> **TRY IT**
Word for word, transcribe the data below from the line with "Proof. induction 1;" to the line with "Lemma edits_all_insert b", keeping both of those lines.

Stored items
(* ===== verification/Suggest.v ===== *)
(** Suggestions for misspelt names: [queryfabric-catalog/src/bind/suggest.rs].

    Text is decoded from UTF-8 as [str::chars] does; the Unicode lower-case
    table of the standard library is the parameter [Unicode].  Lengths and
    distances are [usize] values bounded by the texts in memory. *)
From S2P Require Import Prelude.
From Stdlib Require Import Sorted.

(** [char::to_lowercase]. *)
Class Unicode := { char_to_lowercase : N → list N }.

(** ** Characters *)

Definition byte_of (c : Ascii.ascii) : N := Ascii.N_of_ascii c.
(** The six payload bits of a continuation byte. *)
Definition payload (c : Ascii.ascii) : N := N.land (byte_of c) 63.

(** [str::chars], on the UTF-8 bytes of the string. *)
Fixpoint chars (s : string) : list N :=
  match s with
  | EmptyString => []
  | String a s1 =>
      let lead := byte_of a in
      if (lead <? 128)%N then lead :: chars s1
      else if (lead <? 224)%N then
        match s1 with
        | String b s2 => (N.land lead 31 * 64 + payload b)%N :: chars s2
        | _ => []
        end
      else if (lead <? 240)%N then
        match s1 with
        | String b (String c s3) =>
            (N.land lead 15 * 4096 + payload b * 64 + payload c)%N :: chars s3
        | _ => []
        end
      else
        match s1 with
        | String b (String c (String d s4)) =>
            (N.land lead 7 * 262144 + payload b * 4096 + payload c * 64 + payload d)%N :: chars s4
        | _ => []
        end
  end.

(** ** The distance *)

(** The cells [curr[1..]] of a row for the character [x]: [prev] holds the row
    above from [prev[j - 1]] on, [left_cell] is [curr[j - 1]]. *)
Fixpoint lev_cells (x : N) (b : list N) (prev : list nat) (left_cell : nat) : list nat :=
  match b, prev with
  | y :: b, diagonal :: (above :: _) as prev_tail =>
      let cost := if N.eqb x y then 0 else 1 in
      let cell := Nat.min (Nat.min (above + 1) (left_cell + 1)) (diagonal + cost) in
      cell :: lev_cells x b (List.tl prev) cell
  | _, _ => []
  end.

Definition lev_row (x : N) (i : nat) (b : list N) (prev : list nat) : list nat :=
  i :: lev_cells x b prev i.

(** The loop over [i], from row [i + 1]. *)
Fixpoint lev_rows (a : list N) (i : nat) (b : list N) (prev : list nat) : list nat :=
  match a with
  | [] => prev
  | x :: a => lev_rows a (S i) b (lev_row x (S i) b prev)
  end.

Definition lev_chars (a b : list N) : nat :=
  match a, b with
  | [], _ => length b
  | _, [] => length a
  | _, _ => List.nth (length b) (lev_rows a 0 b (List.seq 0 (S (length b)))) 0
  end.

Section Suggest.
Context `{Unicode}.

Definition lowercase_chars (s : string) : list N := flat_map char_to_lowercase (chars s).

Definition levenshtein (a b : string) : nat := lev_chars (lowercase_chars a) (lowercase_chars b).

(** ** Ranking *)

Definition threshold (query : string) : nat := Nat.max (length (chars query) / 3) 2.

Definition score_le (p q : nat * string) : bool :=
  (p.1 <? q.1) || ((p.1 =? q.1) && (String.length p.2 <=? String.length q.2)).

(** The stable [sort_by_key] on the distance and then the byte length. *)
Fixpoint insert_scored (p : nat * string) (l : list (nat * string)) : list (nat * string) :=
  match l with
  | [] => [p]
  | q :: l => if score_le p q then p :: q :: l else q :: insert_scored p l
  end.

Definition sort_scored (l : list (nat * string)) : list (nat * string) := foldr insert_scored [] l.

Definition scored (query : string) (options : list string) : list (nat * string) :=
  List.filter (λ p, p.1 <=? threshold query)
    (List.map (λ o, (levenshtein query o, o)) options).

Definition top_similar (query : string) (options : list string) (max : nat) : list string :=
  List.map snd (take max (sort_scored (scored query options))).
End Suggest.

(** ** Edit scripts

    The specification of the distance: [edits n a b] when [a] can be turned
    into [b] with [n] insertions, deletions and replacements. *)
Inductive edits : nat → list N → list N → Prop :=
| edits_done : edits 0 [] []
| edits_keep x n a b : edits n a b → edits n (x :: a) (x :: b)
| edits_replace x y n a b : edits n a b → edits (S n) (x :: a) (y :: b)
| edits_delete x n a b : edits n a b → edits (S n) (x :: a) b
| edits_insert y n a b : edits n a b → edits (S n) a (y :: b).

Create HintDb edits.
#[export] Hint Constructors edits : edits.

Lemma edits_app n m a b c d : edits n a b → edits m c d → edits (n + m) (a ++ c) (b ++ d).
Proof. induction 1; simpl; auto with edits. Qed.

Lemma edits_rev n a b : edits n a b → edits n (rev a) (rev b).
Proof.
  induction 1 as [|x n a b _ IH|x y n a b _ IH|x n a b _ IH|y n a b _ IH]; simpl; auto with edits.
  - rewrite <- (Nat.add_0_r n). apply edits_app; auto with edits.
  - rewrite <- Nat.add_1_r. apply edits_app; auto with edits.
  - rewrite <- Nat.add_1_r, <- (app_nil_r (rev b)). apply edits_app; auto with edits.
  - rewrite <- Nat.add_1_r, <- (app_nil_r (rev a)). apply edits_app; auto with edits.
Qed.

Lemma edits_all_insert b : edits (length b) [] b.
Proof. induction b; simpl; auto with edits. Qed.
Lemma edits_all_delete a : edits (length a) a [].
Proof. induction a; simpl; auto with edits. Qed.

(** The textbook recursion, on the last characters when the texts are
    reversed. *)
Fixpoint distance (a : list N) : list N → nat :=
  fix go b :=
    match a, b with
    | [], _ => length b
    | _, [] => length a
    | x :: a', y :: b' =>
        Nat.min (Nat.min (distance a' b + 1) (go b' + 1))
                (distance a' b' + if N.eqb x y then 0 else 1)
    end.

Lemma distance_nil_l b : distance [] b = length b.
Proof. by destruct b. Qed.
Lemma distance_nil_r a : distance a [] = length a.
Proof. by destruct a. Qed.
Lemma distance_cons x a y b :
  distance (x :: a) (y :: b)
  = Nat.min (Nat.min (distance a (y :: b) + 1) (distance (x :: a) b + 1))
            (distance a b + if N.eqb x y then 0 else 1).
Proof. reflexivity. Qed.

Lemma distance_edits a b : edits (distance a b) a b.
Proof.
  revert b. induction a as [|x a IHa]; intros b; [rewrite distance_nil_l; apply edits_all_insert|].
  induction b as [|y b IHb]; [apply edits_all_delete|]. rewrite distance_cons.
  destruct (Nat.min_spec (Nat.min (distance a (y :: b) + 1) (distance (x :: a) b + 1))
              (distance a b + if N.eqb x y then 0 else 1)) as [[_ ->]|[_ ->]].
  - destruct (Nat.min_spec (distance a (y :: b) + 1) (distance (x :: a) b + 1)) as [[_ ->]|[_ ->]];
      rewrite Nat.add_1_r; auto with edits.
  - destruct (N.eqb_spec x y) as [->|]; rewrite ?Nat.add_0_r, ?Nat.add_1_r; auto with edits.
Qed.

Lemma distance_least n a b : edits n a b → distance a b ≤ n.
Proof.
  induction 1 as [|x n a b _ IH|x y n a b _ IH|x n a b _ IH|y n a b _ IH]; [done|..].
  - rewrite distance_cons, N.eqb_refl. lia.
  - rewrite distance_cons. destruct (N.eqb x y); lia.
  - destruct b as [|y b]; [rewrite distance_nil_r in *; simpl; lia|]. rewrite distance_cons. lia.
  - destruct a as [|x a]; [rewrite distance_nil_l in *; simpl; lia|]. rewrite distance_cons. lia.
Qed.

(** ** The rows of the dynamic program *)

(** The distances of [pa] to the reversed prefixes of [b] that extend [pb]. *)
Fixpoint row_of (pa pb b : list N) : list nat :=
  distance pa pb :: match b with [] => [] | y :: b => row_of pa (y :: pb) b end.

Lemma lev_cells_row x pa pb b :
  lev_cells x b (row_of pa pb b) (distance (x :: pa) pb) = List.tl (row_of (x :: pa) pb b).
Proof.
  revert pb. induction b as [|y b IH]; intros pb; [done|].
  cbn [row_of lev_cells List.tl]. destruct b as [|z b].
  - cbn [row_of lev_cells]. by rewrite distance_cons.
  - cbn [row_of]. rewrite <- (distance_cons x pa y pb). f_equal. apply (IH (y :: pb)).
Qed.

Lemma lev_row_row x pa b : lev_row x (S (length pa)) b (row_of pa [] b) = row_of (x :: pa) [] b.
Proof.
  unfold lev_row. change (S (length pa)) with (distance (x :: pa) []).
  rewrite lev_cells_row. by destruct b.
Qed.

Lemma lev_rows_row a pa b :
  lev_rows a (length pa) b (row_of pa [] b) = row_of (rev a ++ pa) [] b.
Proof.
  revert pa. induction a as [|x a IH]; intros pa; [done|].
  cbn [lev_rows rev]. rewrite lev_row_row, <- app_assoc. apply (IH (x :: pa)).
Qed.

Lemma row_of_nil pb b : row_of [] pb b = List.seq (length pb) (S (length b)).
Proof.
  revert pb. induction b as [|y b IH]; intros pb; cbn [row_of]; rewrite distance_nil_l; [done|].
  rewrite IH. done.
Qed.

Lemma row_of_last pa pb b : List.nth (length b) (row_of pa pb b) 0 = distance pa (rev b ++ pb).
Proof.
  revert pb. induction b as [|y b IH]; intros pb; [done|].
  cbn [length row_of List.nth rev]. by rewrite IH, <- app_assoc.
Qed.

Lemma lev_chars_distance a b : lev_chars a b = distance (rev a) (rev b).
Proof.
  destruct a as [|x a]; [cbn; by rewrite distance_nil_l, length_rev|].
  destruct b as [|y b]; [unfold lev_chars; by rewrite distance_nil_r, length_rev|].
  unfold lev_chars.
  replace (List.seq 0 (S (length (y :: b)))) with (row_of [] [] (y :: b)) by apply row_of_nil.
  pose proof (lev_rows_row (x :: a) [] (y :: b)) as Hr. cbn [length] in Hr. rewrite Hr.
  rewrite row_of_last, !app_nil_r. done.
Qed.

(** ** Sorting *)

Lemma score_le_total p q : score_le p q = false → score_le q p = true.
Proof.
  unfold score_le. rewrite orb_false_iff, andb_false_iff, orb_true_iff, andb_true_iff.
  rewrite Nat.ltb_ge, Nat.ltb_lt, !Nat.eqb_eq, Nat.eqb_neq, Nat.leb_gt, Nat.leb_le. lia.
Qed.

Lemma score_le_trans p q r : score_le p q = true → score_le q r = true → score_le p r = true.
Proof.
  unfold score_le. rewrite !orb_true_iff, !andb_true_iff, !Nat.ltb_lt, !Nat.eqb_eq, !Nat.leb_le. lia.
Qed.

Lemma insert_scored_perm p l : insert_scored p l ≡ₚ p :: l.
Proof.
  induction l as [|q l IH]; simpl; [done|]. destruct (score_le p q); [done|].
  rewrite IH. apply Permutation_swap.
Qed.

Lemma sort_scored_perm l : sort_scored l ≡ₚ l.
Proof. induction l as [|p l IH]; simpl; [done|]. by rewrite insert_scored_perm, IH. Qed.

Lemma insert_scored_sorted p l :
  StronglySorted (λ p q, score_le p q = true) l →
  StronglySorted (λ p q, score_le p q = true) (insert_scored p l).
Proof.
  induction 1 as [|q l Hs IH Hf]; simpl; [repeat constructor|].
  destruct (score_le p q) eqn:E.
  - constructor; [by constructor|]. constructor; [done|].
    eapply Forall_impl; [exact Hf|]. intros r. by apply score_le_trans.
  - constructor; [done|]. rewrite insert_scored_perm. constructor; [by apply score_le_total|done].
Qed.

Lemma sort_scored_sorted l : StronglySorted (λ p q, score_le p q = true) (sort_scored l).
Proof. induction l as [|p l IH]; simpl; [constructor|]. by apply insert_scored_sorted. Qed.

Lemma sorted_take_drop n l p q :
  StronglySorted (λ p q, score_le p q = true) l →
  p ∈ take n l → q ∈ drop n l → score_le p q = true.
Proof.
  revert n. induction l as [|r l IH]; intros n Hs Hp Hq; [destruct n; set_solver|].
  inversion Hs as [|?? Hs' Hf]; subst. destruct n as [|n]; simpl in *; [set_solver|].
  apply elem_of_cons in Hp as [->|Hp]; [|by eapply IH].
  rewrite Forall_forall in Hf. apply Hf. rewrite <- (take_drop n l). apply elem_of_app. by right.
Qed.

(** ** Properties *)

Section Properties.
Context `{Unicode}.

(** The two-row dynamic program computes the edit distance of the
    lower-cased texts: the least number of insertions, deletions and
    replacements that turn one into the other. *)
Theorem levenshtein_least_edits (a b : string) :
  edits (levenshtein a b) (lowercase_chars a) (lowercase_chars b)
  ∧ ∀ n, edits n (lowercase_chars a) (lowercase_chars b) → levenshtein a b ≤ n.
Proof.
  unfold levenshtein. rewrite lev_chars_distance. split.
  - pose proof (edits_rev _ _ _ (distance_edits (rev (lowercase_chars a)) (rev (lowercase_chars b)))) as He.
    by rewrite !rev_involutive in He.
  - intros n Hn. by apply distance_least, edits_rev.
Qed.

(** The suggestions are at most [max] of the given names, all within the
    threshold; a name within the threshold that is left out is no closer and,
    at the same distance, no shorter than every suggestion, and is left out
    only for want of room. *)
Theorem top_similar_best (query : string) (options : list string) (max : nat) :
  let result := top_similar query options max in
  length result ≤ max
  ∧ (∀ o, o ∈ result → o ∈ options ∧ levenshtein query o ≤ threshold query)
  ∧ (∀ o, o ∈ options → levenshtein query o ≤ threshold query → o ∉ result →
       length result = max
       ∧ ∀ r, r ∈ result → score_le (levenshtein query r, r) (levenshtein query o, o) = true).
Proof.
  intros result. unfold result, top_similar.
  set (sorted := sort_scored (scored query options)).
  assert (Hin : ∀ p, p ∈ sorted ↔ p.2 ∈ options ∧ p.1 = levenshtein query p.2 ∧ p.1 ≤ threshold query).
  { intros [d o]. unfold sorted, scored. rewrite sort_scored_perm.
    rewrite list_elem_of_In, filter_In, in_map_iff, Nat.leb_le. simpl. rewrite list_elem_of_In. naive_solver. }
  assert (Ht : ∀ o, o ∈ List.map snd (take max sorted) → (levenshtein query o, o) ∈ take max sorted).
  { intros o ([d o'] & -> & Hp)%list_elem_of_fmap. simpl.
    destruct (proj1 (Hin (d, o'))) as (_ & Hd & _); [|simpl in Hd; by rewrite <- Hd].
    rewrite <- (take_drop max sorted). apply elem_of_app. by left. }
  assert (Hsub : ∀ p, p ∈ take max sorted → p ∈ sorted).
  { intros p Hp. rewrite <- (take_drop max sorted). apply elem_of_app. by left. }
  split_and!.
  - rewrite length_map, length_take. lia.
  - intros o Ho%Ht%Hsub%Hin. naive_solver.
  - intros o Ho Hd Hni. assert (Hdrop : (levenshtein query o, o) ∈ drop max sorted).
    { assert (Hs : (levenshtein query o, o) ∈ sorted) by by apply Hin.
      rewrite <- (take_drop max sorted) in Hs. apply elem_of_app in Hs as [Hs|Hs]; [|done].
      destruct Hni. apply list_elem_of_fmap. by exists (levenshtein query o, o). }
    split.
    + rewrite length_map, length_take. apply Nat.min_l. apply Nat.nlt_ge. intros Hlt.
      rewrite drop_ge in Hdrop by lia. by apply not_elem_of_nil in Hdrop.
    + intros r Hr%Ht. eapply sorted_take_drop; [|exact Hr|exact Hdrop]. apply sort_scored_sorted.
Qed.
End Properties.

> **EXERCISE ANSWER**
Proof. induction 1; simpl; auto with edits. Qed.

Lemma edits_rev n a b : edits n a b → edits n (rev a) (rev b).
Proof.
  induction 1 as [|x n a b _ IH|x y n a b _ IH|x n a b _ IH|y n a b _ IH]; simpl; auto with edits.
  - rewrite <- (Nat.add_0_r n). apply edits_app; auto with edits.
  - rewrite <- Nat.add_1_r. apply edits_app; auto with edits.
  - rewrite <- Nat.add_1_r, <- (app_nil_r (rev b)). apply edits_app; auto with edits.
  - rewrite <- Nat.add_1_r, <- (app_nil_r (rev a)). apply edits_app; auto with edits.
Qed.

Lemma edits_all_insert b : edits (length b) [] b.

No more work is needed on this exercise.